● Problem:
From the line containing "ic_payload : bytes;" down to the line containing "if value <=?" in the records below, reproduce every line exactly, ends included, and omit all others.
***** Task input *****
(* ===== verification/Interactions.v ===== *)
(** * The durable interaction log and its subscribers

    [src/crates/alloyport-server/src/interaction.rs], its SQLite adapter
    [adapters/sqlite/interaction_store.rs] and [interaction_store/*.rs],
    and the replay-to-live hub [interaction/hub.rs].  Each table is a
    finite map on its primary key and an operation is one immediate
    transaction.  Values stored as JSON (an event's fingerprint, its
    envelope) are compared as values; [V] is the type of the JSON values
    that events carry.  Storage failures abort a transaction, so they only
    add steps that change nothing.  The broadcast channel of the hub
    belongs to tokio: what a receiver gets from it is an argument. *)

From Stdlib Require Import Ascii.
From stdpp Require Import base strings pretty gmap sorting numbers list.
From S2P Require Import Prelude Text Digest RunEvents.

Local Open Scope N_scope.

#[export] Instance Producer_eq_dec : EqDecision Producer.
Proof. solve_decision. Defined.
#[export] Instance Authority_eq_dec : EqDecision Authority.
Proof. solve_decision. Defined.
#[export] Instance Visibility_eq_dec : EqDecision Visibility.
Proof. solve_decision. Defined.
#[export] Instance MessageRole_eq_dec : EqDecision MessageRole.
Proof. solve_decision. Defined.
#[export] Instance OutputStream_eq_dec : EqDecision OutputStream.
Proof. solve_decision. Defined.
#[export] Instance FileChangeKind_eq_dec : EqDecision FileChangeKind.
Proof. solve_decision. Defined.
#[export] Instance FileChange_eq_dec : EqDecision FileChange.
Proof. solve_decision. Defined.
#[export] Instance ArtifactRef_eq_dec : EqDecision ArtifactRef.
Proof. solve_decision. Defined.
#[export] Instance Event_eq_dec `{EqDecision V} : EqDecision (Event V).
Proof. solve_decision. Defined.

(** [enum InteractionError]; the inner errors and the texts of
    [InvalidFrame] are dropped. *)
Inductive InteractionError :=
| IStorage
| IEncoding
| InvalidFrame
| ConflictingDedupKey (key : string)
| ConflictingOutput (attempt_id : string) (stream : Z) (byte_offset : N)
| InvalidCursor (run_id : string) (after_sequence latest_sequence : N)
| RevokedRunGrant (run_id owner_id : string)
| MissingRunGrant (run_id owner_id : string)
| ValueOutOfRange (value : N)
| InvalidSubscriptionCapacity
| ILockPoisoned.

Inductive RunGrantOutcome := Granted | GrantDuplicate.
Inductive RunRevokeOutcome := Revoked | RevokeDuplicate.

(** [enum AppendOutcome]. *)
Inductive AppendOutcome (V : Type) :=
| Inserted (envelope : EventEnvelope V)
| AppendDuplicate (envelope : EventEnvelope V).
Arguments Inserted {V}. Arguments AppendDuplicate {V}.

(** [AppendOutcome::envelope]. *)
Definition outcome_envelope {V} (o : AppendOutcome V) : EventEnvelope V :=
  match o with Inserted e | AppendDuplicate e => e end.

(** [struct OutputAppend]. *)
Record OutputAppend (V : Type) := MkOutputAppend {
  oa_outcome : AppendOutcome V;
  oa_missing_bytes_before : N;
}.
Arguments MkOutputAppend {V}. Arguments oa_outcome {V}. Arguments oa_missing_bytes_before {V}.

(** [struct EventFingerprint]. *)
Record EventFingerprint (V : Type) := MkFingerprint {
  ef_schema_version : N;
  ef_run_id : string;
  ef_task_id : option string;
  ef_turn_id : option string;
  ef_operation_id : option string;
  ef_parent_operation_id : option string;
  ef_producer_component : string;
  ef_authority : Authority;
  ef_visibility : Visibility;
  ef_event : Event V;
}.
Arguments MkFingerprint {V}.

#[export] Instance EventFingerprint_eq_dec `{EqDecision V} : EqDecision (EventFingerprint V).
Proof. solve_decision. Defined.

(** ** Tables *)

(** A row of [interaction_events]. *)
Record EventRow (V : Type) := MkEventRow {
  ie_event_id : string;
  ie_dedup_key : string;
  ie_fingerprint : EventFingerprint V;
  ie_envelope : EventEnvelope V;
}.
Arguments MkEventRow {V}. Arguments ie_event_id {V}. Arguments ie_dedup_key {V}.
Arguments ie_fingerprint {V}. Arguments ie_envelope {V}.

(** A row of [interaction_output_chunks]. *)
Record ChunkRow := MkChunkRow {
  ic_payload : bytes;
  ic_run_id : string;
  ic_event_sequence : N;
}.

(** A row of [interaction_run_grants]. *)
Record GrantRow := MkGrantRow {
  ig_state : Z;
  ig_granted_at_ms : N;
  ig_revoked_at_ms : option N;
}.

Record InteractionLog (V : Type) := MkLog {
  il_runs : gmap string N;
  il_events : gmap (string * N) (EventRow V);
  il_chunks : gmap (string * Z * N) ChunkRow;
  il_offsets : gmap (string * Z) N;
  il_grants : gmap (string * string) GrantRow;
}.
Arguments MkLog {V}. Arguments il_runs {V}. Arguments il_events {V}. Arguments il_chunks {V}.
Arguments il_offsets {V}. Arguments il_grants {V}.

(** The store after [SCHEMA]. *)
Definition log_empty {V} : InteractionLog V := MkLog ∅ ∅ ∅ ∅ ∅.

(** [to_i64]. *)
Definition interaction_i64 (value : N) : result InteractionError N :=
  if value <=? i64_max then Ok value else Err (ValueOutOfRange value).

Section store.
Context {V : Type} `{EqDecision V}.

Definition ITxn (A : Type) : Type := InteractionLog V -> result InteractionError (A * InteractionLog V).

(** [fingerprint]. *)
Definition fingerprint (frame : ProducerEvent V) : EventFingerprint V :=
  MkFingerprint (pe_schema_version frame) (pe_run_id frame) (pe_task_id frame) (pe_turn_id frame)
    (pe_operation_id frame) (pe_parent_operation_id frame) (pr_component (pe_producer frame))
    (pe_authority frame) (pe_visibility frame) (pe_event frame).

(** [validate_input]. *)
Definition validate_input (dedup_key : string) (frame : ProducerEvent V) : result InteractionError unit :=
  _ ← guard_err (trim_is_empty dedup_key) InvalidFrame;
  _ ← guard_err (negb (pe_schema_version frame =? SCHEMA_VERSION)) InvalidFrame;
  guard_err (trim_is_empty (pe_run_id frame)) InvalidFrame.

(** [SELECT ... WHERE run_id = ?1 AND dedup_key = ?2]. *)
Definition event_by_key (run_id dedup_key : string) (l : InteractionLog V) : option (EventRow V) :=
  snd <$> head (filter (fun kr => kr.1.1 = run_id /\ ie_dedup_key kr.2 = dedup_key)
                  (map_to_list (il_events l))).

(** [event_id TEXT NOT NULL UNIQUE]. *)
Definition event_id_taken (event_id : string) (l : InteractionLog V) : bool :=
  existsb (fun kr => String.eqb (ie_event_id kr.2) event_id) (map_to_list (il_events l)).

(** The envelope of a frame stored under a sequence number. *)
Definition envelope_of (sequence : N) (frame : ProducerEvent V) : EventEnvelope V :=
  MkEnvelope SCHEMA_VERSION (pe_run_id frame +:+ ":" +:+ pad20 sequence) (pe_run_id frame)
    (pe_task_id frame) (pe_turn_id frame) (pe_operation_id frame) (pe_parent_operation_id frame)
    (pe_producer_sequence frame) sequence (pe_emitted_at_unix_ms frame) (pe_producer frame)
    (pe_authority frame) (pe_visibility frame) (pe_event frame).

(** [append_transaction]. *)
Definition append_transaction (dedup_key : string) (print : EventFingerprint V)
    (frame : ProducerEvent V) : ITxn (AppendOutcome V) := fun l =>
  match event_by_key (pe_run_id frame) dedup_key l with
  | Some row =>
      if bool_decide (ie_fingerprint row = print) then Ok (AppendDuplicate (ie_envelope row), l)
      else Err (ConflictingDedupKey dedup_key)
  | None =>
      let sequence := default 1 (il_runs l !! pe_run_id frame) in
      let envelope := envelope_of sequence frame in
      _ ← interaction_i64 sequence;
      _ ← guard_err (bool_decide (is_Some (il_events l !! (pe_run_id frame, sequence)))
                     || event_id_taken (ev_event_id envelope) l) IStorage;
      next ← interaction_i64 (saturating_add u64_max sequence 1);
      Ok (Inserted envelope,
          MkLog (<[pe_run_id frame := next]> (il_runs l))
            (<[(pe_run_id frame, sequence) :=
                MkEventRow (ev_event_id envelope) dedup_key print envelope]> (il_events l))
            (il_chunks l) (il_offsets l) (il_grants l))
  end.

(** [InteractionEventWriter::append]. *)
Definition append (dedup_key : string) (frame : ProducerEvent V) : ITxn (AppendOutcome V) := fun l =>
  _ ← validate_input dedup_key frame;
  append_transaction dedup_key (fingerprint frame) frame l.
*****
● Exercise answer:
  ic_payload : bytes;
  ic_run_id : string;
  ic_event_sequence : N;
}.

(** A row of [interaction_run_grants]. *)
Record GrantRow := MkGrantRow {
  ig_state : Z;
  ig_granted_at_ms : N;
  ig_revoked_at_ms : option N;
}.

Record InteractionLog (V : Type) := MkLog {
  il_runs : gmap string N;
  il_events : gmap (string * N) (EventRow V);
  il_chunks : gmap (string * Z * N) ChunkRow;
  il_offsets : gmap (string * Z) N;
  il_grants : gmap (string * string) GrantRow;
}.
Arguments MkLog {V}. Arguments il_runs {V}. Arguments il_events {V}. Arguments il_chunks {V}.
Arguments il_offsets {V}. Arguments il_grants {V}.

(** The store after [SCHEMA]. *)
Definition log_empty {V} : InteractionLog V := MkLog ∅ ∅ ∅ ∅ ∅.

(** [to_i64]. *)
Definition interaction_i64 (value : N) : result InteractionError N :=
  if value <=? i64_max then Ok value else Err (ValueOutOfRange value).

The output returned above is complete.